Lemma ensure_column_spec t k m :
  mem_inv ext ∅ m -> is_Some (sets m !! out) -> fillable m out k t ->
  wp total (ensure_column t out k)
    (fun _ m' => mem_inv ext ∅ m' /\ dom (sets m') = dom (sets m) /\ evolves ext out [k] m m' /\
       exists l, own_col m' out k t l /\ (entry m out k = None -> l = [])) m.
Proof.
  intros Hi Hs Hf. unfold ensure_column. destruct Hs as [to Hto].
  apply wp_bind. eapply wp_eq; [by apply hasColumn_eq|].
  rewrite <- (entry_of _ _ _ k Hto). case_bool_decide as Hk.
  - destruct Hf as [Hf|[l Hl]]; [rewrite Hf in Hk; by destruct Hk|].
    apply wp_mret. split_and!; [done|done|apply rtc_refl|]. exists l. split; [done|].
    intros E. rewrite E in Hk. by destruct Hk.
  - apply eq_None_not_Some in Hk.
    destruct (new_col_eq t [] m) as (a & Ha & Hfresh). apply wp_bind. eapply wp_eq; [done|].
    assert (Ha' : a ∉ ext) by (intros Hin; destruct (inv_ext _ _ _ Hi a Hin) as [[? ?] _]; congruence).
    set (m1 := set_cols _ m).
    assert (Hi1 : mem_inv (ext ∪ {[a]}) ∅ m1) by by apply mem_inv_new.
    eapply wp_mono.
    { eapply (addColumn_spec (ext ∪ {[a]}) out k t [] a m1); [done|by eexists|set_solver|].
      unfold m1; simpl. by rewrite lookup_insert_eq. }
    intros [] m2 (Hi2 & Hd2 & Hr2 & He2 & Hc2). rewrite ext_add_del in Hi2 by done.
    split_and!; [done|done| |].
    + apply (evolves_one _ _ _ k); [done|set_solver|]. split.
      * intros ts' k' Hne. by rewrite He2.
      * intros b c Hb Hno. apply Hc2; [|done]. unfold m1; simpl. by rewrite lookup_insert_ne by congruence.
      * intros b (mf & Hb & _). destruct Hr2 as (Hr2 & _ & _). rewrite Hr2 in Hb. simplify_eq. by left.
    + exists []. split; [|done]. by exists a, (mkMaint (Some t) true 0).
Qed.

### TASK:
Print out the data exactly once more.

### RESPONSE TO THIS TASK:
Lemma ensure_column_spec t k m :
  mem_inv ext ∅ m -> is_Some (sets m !! out) -> fillable m out k t ->
  wp total (ensure_column t out k)
    (fun _ m' => mem_inv ext ∅ m' /\ dom (sets m') = dom (sets m) /\ evolves ext out [k] m m' /\
       exists l, own_col m' out k t l /\ (entry m out k = None -> l = [])) m.
Proof.
  intros Hi Hs Hf. unfold ensure_column. destruct Hs as [to Hto].
  apply wp_bind. eapply wp_eq; [by apply hasColumn_eq|].
  rewrite <- (entry_of _ _ _ k Hto). case_bool_decide as Hk.
  - destruct Hf as [Hf|[l Hl]]; [rewrite Hf in Hk; by destruct Hk|].
    apply wp_mret. split_and!; [done|done|apply rtc_refl|]. exists l. split; [done|].
    intros E. rewrite E in Hk. by destruct Hk.
  - apply eq_None_not_Some in Hk.
    destruct (new_col_eq t [] m) as (a & Ha & Hfresh). apply wp_bind. eapply wp_eq; [done|].
    assert (Ha' : a ∉ ext) by (intros Hin; destruct (inv_ext _ _ _ Hi a Hin) as [[? ?] _]; congruence).
    set (m1 := set_cols _ m).
    assert (Hi1 : mem_inv (ext ∪ {[a]}) ∅ m1) by by apply mem_inv_new.
    eapply wp_mono.
    { eapply (addColumn_spec (ext ∪ {[a]}) out k t [] a m1); [done|by eexists|set_solver|].
      unfold m1; simpl. by rewrite lookup_insert_eq. }
    intros [] m2 (Hi2 & Hd2 & Hr2 & He2 & Hc2). rewrite ext_add_del in Hi2 by done.
    split_and!; [done|done| |].
    + apply (evolves_one _ _ _ k); [done|set_solver|]. split.
      * intros ts' k' Hne. by rewrite He2.
      * intros b c Hb Hno. apply Hc2; [|done]. unfold m1; simpl. by rewrite lookup_insert_ne by congruence.
      * intros b (mf & Hb & _). destruct Hr2 as (Hr2 & _ & _). rewrite Hr2 in Hb. simplify_eq. by left.
    + exists []. split; [|done]. by exists a, (mkMaint (Some t) true 0).
Qed.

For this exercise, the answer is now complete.